I am running this on our lab-maintained cluster. Interestingly, the same solver worked perfectly about a month ago, but now it suddenly fails with this error.

Does anyone know what might be causing this issue? Thanks.

are you on CUDA 13.0? maybe downgrade it?

Without being an expert, I’d guess your kernel uses too many GPU registers, which limits the maximum number of threads per block.

A quick suggestion would be to replace your mapreduce call with AcceleratedKernel’s mapreduce, which allows you to tune the number of threads per block (via the block_size parameter).

This looks like Invalid kernel config generated by `mapreducedim!` with `SubArray` input and output · Issue #2863 · JuliaGPU/CUDA.jl · GitHub. I’ll take a look.

I am using CUDA 12.4.

That’s what I suspected as well. In the end, I ended up writing my own kernel function. Thanks for pointing out AcceleratedKernel. I wasn’t aware of it, and I’ll definitely take a look.
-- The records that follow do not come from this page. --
(* ===== verification/Types.v ===== *)
(** * Values and PDUs: [src/src/codec/value.rs], [src/src/codec/pdu/types.rs]

    The SMIv2 values, varbinds, error-status codes, identifiers and PDU structures
    that every other component exchanges.  The newtypes [RequestId], [MessageId]
    and [SecurityModel] over [i32] are aliases of [Z]. *)

From S2P Require Import Prelude Oid Ber Usm.

(** ** Values *)

Inductive Value :=
| Integer32 (n : Z)
| ObjectIdentifier (oid : Oid)
| IpAddress (octets : bytes)
| OctetString (b : bytes)
| Counter32 (n : Z)
| Counter64 (n : Z)
| Gauge32 (n : Z)
| TimeTicks (n : Z)
| Opaque (b : bytes).

#[export] Instance Value_eq_dec : EqDecision Value.
Proof. solve_decision. Defined.

(** The payload of each variant is in the range of its Rust type. *)
Definition value_wf (v : Value) : Prop :=
  match v with
  | Integer32 n => is_i32 n
  | ObjectIdentifier oid => oid_wf oid
  | IpAddress octets => len octets = 4 /\ Forall is_u8 octets
  | OctetString b | Opaque b => Forall is_u8 b
  | Counter32 n | Gauge32 n | TimeTicks n => is_u32 n
  | Counter64 n => is_u64 n
  end.

(** Decimal digits of a non-negative number below 10^20. *)
Definition show_u64 (n : Z) : bytes := show_go 20 n [].

Definition show_i32 (n : Z) : bytes := if n <? 0 then 45 :: show_u64 (- n) else show_u64 n.

(** [{:X}] of a nibble. *)
Definition hex_digit (d : Z) : Z := if d <? 10 then 48 + d else 55 + d.

(** [fmt_hex]: [{byte:02X}] for each byte. *)
Definition fmt_hex (b : bytes) : bytes :=
  concat ((fun byte => [hex_digit (byte / 16); hex_digit (byte mod 16)]) <$> b).

(** [Ipv4Addr]'s [Display]. *)
Definition fmt_ipv4 (octets : bytes) : bytes :=
  match octets with
  | [] => []
  | o :: rest => show_u32 o ++ concat ((fun x => DOT :: show_u32 x) <$> rest)
  end.

(** [Display for Value] *)
Definition value_fmt (v : Value) : bytes :=
  match v with
  | Integer32 n => show_i32 n
  | ObjectIdentifier oid => fmt oid
  | IpAddress octets => fmt_ipv4 octets
  | OctetString b | Opaque b => fmt_hex b
  | Counter32 n | Gauge32 n | TimeTicks n => show_u64 n
  | Counter64 n => show_u64 n
  end.

(** [From<&[u8]>], [From<Vec<u8>>] and [From<&str>] for [Value]. *)
Definition value_from_bytes (b : bytes) : Value := OctetString b.

(** ** Identifiers *)

Definition RequestId := Z.
Definition RequestId_ZERO : RequestId := 0.
Definition MessageId := Z.

(** Wrap-around of [i32] addition. *)
Definition i32_wrap (z : Z) : Z := (z + 2147483648) mod 4294967296 - 2147483648.

(** [MessageId::next_sequential]: [fetch_add(1)] wraps, and the sign bit of the
    returned value is cleared.  Returns the identifier and the new counter. *)
Definition next_sequential (counter : Z) : MessageId * Z :=
  (Z.land counter I32_MAX, i32_wrap (counter + 1)).

(** ** Varbinds *)

Inductive VarbindValue :=
| VValue (v : Value)
| Unspecified
| NoSuchObject
| NoSuchInstance
| EndOfMibView.

#[export] Instance VarbindValue_eq_dec : EqDecision VarbindValue.
Proof. solve_decision. Defined.

Record Varbind := MkVarbind { vb_oid : Oid; vb_value : VarbindValue }.

#[export] Instance Varbind_eq_dec : EqDecision Varbind.
Proof. solve_decision. Defined.

Definition varbind_value_wf (v : VarbindValue) : Prop :=
  match v with VValue x => value_wf x | _ => True end.
Definition varbind_wf (vb : Varbind) : Prop := oid_wf (vb_oid vb) /\ varbind_value_wf (vb_value vb).

(** ** Error status *)

Inductive ErrorStatus :=
| NoError | TooBig | NoSuchName | BadValue | ReadOnly | GenErr | NoAccess | WrongType
| WrongLength | WrongEncoding | WrongValue | NoCreation | InconsistentValue
| ResourceUnavailable | CommitFailed | UndoFailed | AuthorizationError | NotWritable
| InconsistentName.

#[export] Instance ErrorStatus_eq_dec : EqDecision ErrorStatus.
Proof. solve_decision. Defined.

(** [From<ErrorStatus> for i32]: the [repr(i32)] discriminant. *)
Definition error_status_code (s : ErrorStatus) : Z :=
  match s with
  | NoError => 0 | TooBig => 1 | NoSuchName => 2 | BadValue => 3 | ReadOnly => 4
  | GenErr => 5 | NoAccess => 6 | WrongType => 7 | WrongLength => 8 | WrongEncoding => 9
  | WrongValue => 10 | NoCreation => 11 | InconsistentValue => 12 | ResourceUnavailable => 13
  | CommitFailed => 14 | UndoFailed => 15 | AuthorizationError => 16 | NotWritable => 17
  | InconsistentName => 18
  end.

Record InvalidErrorStatus := MkInvalidErrorStatus { invalid_code : Z }.

(** [TryFrom<i32> for ErrorStatus] *)
Definition error_status_try_from (code : Z) : result ErrorStatus InvalidErrorStatus :=
  if code =? 0 then Ok NoError
  else if code =? 1 then Ok TooBig
  else if code =? 2 then Ok NoSuchName
  else if code =? 3 then Ok BadValue
  else if code =? 4 then Ok ReadOnly
  else if code =? 5 then Ok GenErr
  else if code =? 6 then Ok NoAccess
  else if code =? 7 then Ok WrongType
  else if code =? 8 then Ok WrongLength
  else if code =? 9 then Ok WrongEncoding
  else if code =? 10 then Ok WrongValue
  else if code =? 11 then Ok NoCreation
  else if code =? 12 then Ok InconsistentValue
  else if code =? 13 then Ok ResourceUnavailable
  else if code =? 14 then Ok CommitFailed
  else if code =? 15 then Ok UndoFailed
  else if code =? 16 then Ok AuthorizationError
  else if code =? 17 then Ok NotWritable
  else if code =? 18 then Ok InconsistentName
  else Err (MkInvalidErrorStatus code).

(** [Display for ErrorStatus]: [name(code)]. *)
Definition error_status_name (s : ErrorStatus) : bytes :=
  match s with
  | NoError => str "noError" | TooBig => str "tooBig" | NoSuchName => str "noSuchName"
  | BadValue => str "badValue" | ReadOnly => str "readOnly" | GenErr => str "genErr"
  | NoAccess => str "noAccess" | WrongType => str "wrongType" | WrongLength => str "wrongLength"
  | WrongEncoding => str "wrongEncoding" | WrongValue => str "wrongValue"
  | NoCreation => str "noCreation" | InconsistentValue => str "inconsistentValue"
  | ResourceUnavailable => str "resourceUnavailable" | CommitFailed => str "commitFailed"
  | UndoFailed => str "undoFailed" | AuthorizationError => str "authorizationError"
  | NotWritable => str "notWritable" | InconsistentName => str "inconsistentName"
  end.

Definition error_status_fmt (s : ErrorStatus) : bytes :=
  error_status_name s ++ [40] ++ show_u32 (error_status_code s) ++ [41].

(** ** Inbound PDUs *)

Record GetRequest := MkGetRequest { get_request_id : RequestId; get_varbinds : list Varbind }.
Record GetNextRequest := MkGetNextRequest { next_request_id : RequestId; next_varbinds : list Varbind }.
Record GetBulkRequest := MkGetBulkRequest {
  bulk_request_id : RequestId; non_repeaters : Z; max_repetitions : Z; bulk_varbinds : list Varbind }.
Record SetRequest := MkSetRequest { set_request_id : RequestId; set_varbinds : list Varbind }.

Inductive InboundPdu :=
| PduGetRequest (r : GetRequest)
| PduGetNextRequest (r : GetNextRequest)
| PduGetBulkRequest (r : GetBulkRequest)
| PduSetRequest (r : SetRequest).

Inductive V3ScopedData :=
| Plaintext (pdu : InboundPdu)
| Encrypted (ciphertext : bytes).

Record DecodedScopedPdu := MkDecodedScopedPdu {
  dsp_context_engine_id : bytes; dsp_context_name : bytes; dsp_pdu : InboundPdu }.

Record UsmSecurityFields := MkUsmSecurityFields {
  auth_engine_id : bytes;
  auth_engine_boots : Z;
  auth_engine_time : Z;
  security_flags : MsgFlags;
  auth_params : option AuthenticationParams;
  priv_params : option PrivacySalt;
}.

Definition SecurityModel := Z.
Definition SecurityModel_USM : SecurityModel := 3.
Definition is_usm (m : SecurityModel) : bool := m =? SecurityModel_USM.

Record V3InboundMessage := MkV3InboundMessage {
  msg_id : MessageId;
  max_size : Z;
  security_model : SecurityModel;
  msg_engine_id : bytes;
  msg_context_name : bytes;
  msg_user_name : bytes;
  scoped_data : V3ScopedData;
  usm : UsmSecurityFields;
  raw_message : bytes;
  auth_params_offset : option Z;
}.

(** ** Outbound PDUs *)

Record GetResponse := MkGetResponse {
  resp_request_id : RequestId;
  error_status : ErrorStatus;
  error_index : Z;
  resp_varbinds : list Varbind;
}.

Record WireTrapPdu := MkWireTrapPdu { trap_request_id : RequestId; trap_varbinds : list Varbind }.

(** ** Errors *)

Inductive DecodeErrorKind := KindBer | UnsupportedPduType | InvalidOid | WrongVersion.

(** One constructor per message the code formats. *)
Inductive DecodeMessage :=
| BerDecodeFailed (e : BerError)
| VersionMismatch (e : BerError)
| VarBindDecodeFailed (e : BerError)
| VarBindValueDecodeFailed (e : BerError)
| ScopedPduDecodeFailed (e : BerError)
| PduDecodeFailed (e : BerError)
| UnexpectedOutboundPdu (tag : Z).

Record DecodeError := MkDecodeError { kind : DecodeErrorKind; decode_message : DecodeMessage }.

Inductive EncodeError :=
| VarbindValueEncodingFailed (e : BerError)
| ErrorIndexTooLarge (i : Z)
| PduEncodingFailed (what : bytes) (e : BerError)
| EngineBootsTooLarge (b : Z)
| EngineTimeTooLarge (t : Z)
| PrivacyWithoutAuthentication
| AesEncryptionFailed (e : PrivError)
| MessageEncodingFailed (e : BerError)
| AuthOffsetMissing
| HmacComputationFailed (e : AuthError)
| AuthRangeOverflow
| AuthRangeOutOfBounds.

(** ** [std::io::Error] and [std::net::SocketAddr] *)

Inductive IoErrorKind := NotFound | InvalidData | InvalidInput | OtherKind.

(** What [Display] prints: a text, of the operating system or of [io::Error::new], or
    the one that [TrapSender::send_trap] makes of an encoding error. *)
Inductive IoMessage := Text (text : bytes) | TrapEncodingFailed (e : EncodeError).

Record IoError := MkIoError { io_kind : IoErrorKind; io_message : IoMessage }.

Definition io_error_new (kind : IoErrorKind) (text : bytes) : IoError := MkIoError kind (Text text).

(** Four or sixteen octets, and the port; scope and flow of an IPv6 address are zero. *)
Definition SocketAddr : Type := bytes * Z.

(** ** Lemmas *)

Lemma next_sequential_value counter :
  is_i32 counter ->
  fst (next_sequential counter) = (if counter <? 0 then counter + 2147483648 else counter) /\
  is_i32 (snd (next_sequential counter)).
Proof.
  intros Hc. unfold next_sequential, i32_wrap, is_i32 in *. cbn [fst snd]. split.
  - change I32_MAX with (Z.ones 31). rewrite Z.land_ones by lia. change (2 ^ 31) with 2147483648.
    destruct (Z.ltb_spec counter 0); [|apply Z.mod_small; lia].
    rewrite <-(Z.mod_add counter 1), Z.mod_small by lia. lia.
  - pose proof (Z.mod_pos_bound (counter + 1 + 2147483648) 4294967296 ltac:(lia)). lia.
Qed.

(** [n] calls in sequence. *)
Fixpoint sequential_ids (n : nat) (counter : Z) : list MessageId :=
  match n with
  | O => []
  | S m => let '(id, c) := next_sequential counter in id :: sequential_ids m c
  end.

Lemma length_sequential_ids n counter : length (sequential_ids n counter) = n.
Proof.
  revert counter. induction n as [|n IH]; intros counter; [done|]. cbn [sequential_ids].
  destruct (next_sequential counter). simpl. by rewrite IH.
Qed.

Lemma sequential_ids_lookup n counter i :
  is_i32 counter -> (i < n)%nat ->
  sequential_ids n counter !! i = Some ((counter + Z.of_nat i) mod 2147483648).
Proof.
  revert i counter. induction n as [|n IH]; intros i counter Hc Hi; [lia|]. cbn [sequential_ids].
  destruct (next_sequential_value counter Hc) as [Hf Hs].
  destruct (next_sequential counter) as [id c] eqn:E. cbn [fst snd] in *.
  destruct i as [|i]; simpl lookup.
  - subst id. f_equal. rewrite Z.add_0_r. unfold is_i32 in Hc. destruct (Z.ltb_spec counter 0).
    + rewrite <-(Z.mod_add counter 1), Z.mod_small by lia. lia.
    + by rewrite Z.mod_small by lia.
  - rewrite IH by (done || lia). f_equal. injection E as _ <-. unfold i32_wrap.
    replace ((counter + 1 + 2147483648) mod 4294967296 - 2147483648 + Z.of_nat i)
      with ((counter + 1 + 2147483648) mod 4294967296 + (Z.of_nat i - 2147483648)) by lia.
    replace (counter + Z.of_nat (S i)) with (counter + 1 + Z.of_nat i) by lia.
    rewrite (Z.mod_eq (_ + 2147483648) 4294967296) by lia.
    set (q := (counter + 1 + 2147483648) / 4294967296).
    replace (counter + 1 + 2147483648 - 4294967296 * q + (Z.of_nat i - 2147483648))
      with (counter + 1 + Z.of_nat i + (- 2 * q) * 2147483648) by lia.
    by rewrite Z.mod_add by lia.
Qed.

(** ** Properties *)

(** [ErrorStatus::try_from] inverts the conversion to [i32], and accepts
    no other code than those of the nineteen variants. *)
Theorem error_status_roundtrip (s : ErrorStatus) (code : Z) :
  error_status_try_from (error_status_code s) = Ok s /\
  (error_status_try_from code = Ok s <-> code = error_status_code s).
Proof.
  split; [by destruct s|]. split; [|intros ->; by destruct s].
  unfold error_status_try_from. intros H.
  repeat match type of H with
  | context [code =? ?k] => destruct (Z.eqb_spec code k); [subst code; by inversion H|]
  end.
  done.
Qed.

(** Starting from the counter's initial value 1 (or any non-negative
    one), the [i]-th identifier handed out is the counter plus [i] modulo 2^31:
    never negative, and no identifier repeats within 2^31 calls. *)
Theorem message_ids_fresh (n : nat) (counter : Z) (i j : nat) (a b : MessageId) :
  is_i32 counter -> Z.of_nat n <= 2147483648 ->
  sequential_ids n counter !! i = Some a -> sequential_ids n counter !! j = Some b ->
  0 <= a <= I32_MAX /\ (a = b -> i = j).
Proof.
  intros Hc Hn Ha Hb.
  pose proof (lookup_lt_Some _ _ _ Ha) as Hi. pose proof (lookup_lt_Some _ _ _ Hb) as Hj.
  rewrite length_sequential_ids in Hi, Hj.
  rewrite sequential_ids_lookup in Ha, Hb by done. injection Ha as <-. injection Hb as <-.
  pose proof (Z.mod_pos_bound (counter + Z.of_nat i) 2147483648 ltac:(lia)).
  split; [zrange|]. intros E. Z.div_mod_to_equations. nia.
Qed.

Lemma message_ids_fresh_witness :
  sequential_ids 3 I32_MAX = [2147483647; 0; 1] /\ 0 <= 0 <= I32_MAX /\ (0 = 1 -> 1%nat = 2%nat).
Proof.
  split; [vm_compute; reflexivity|].
  apply (message_ids_fresh 3 I32_MAX 1 2 0 1); [zrange|lia|vm_compute; reflexivity..].
Defined.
Thank you for taking a look. I saw the new commit. With the latest version (v5.9.0), mapreduce works for my case. However, I noticed it is significantly slower than before.

I also tested my own kernel, which uses CUDA.reduce_block at its core. The elapsed times were 780 μs on v5.8.3 and 19.5 ms on v5.9.0. Is this slowdown expected?

Some slowdown was expected, but that’s much too large. Can you open an issue?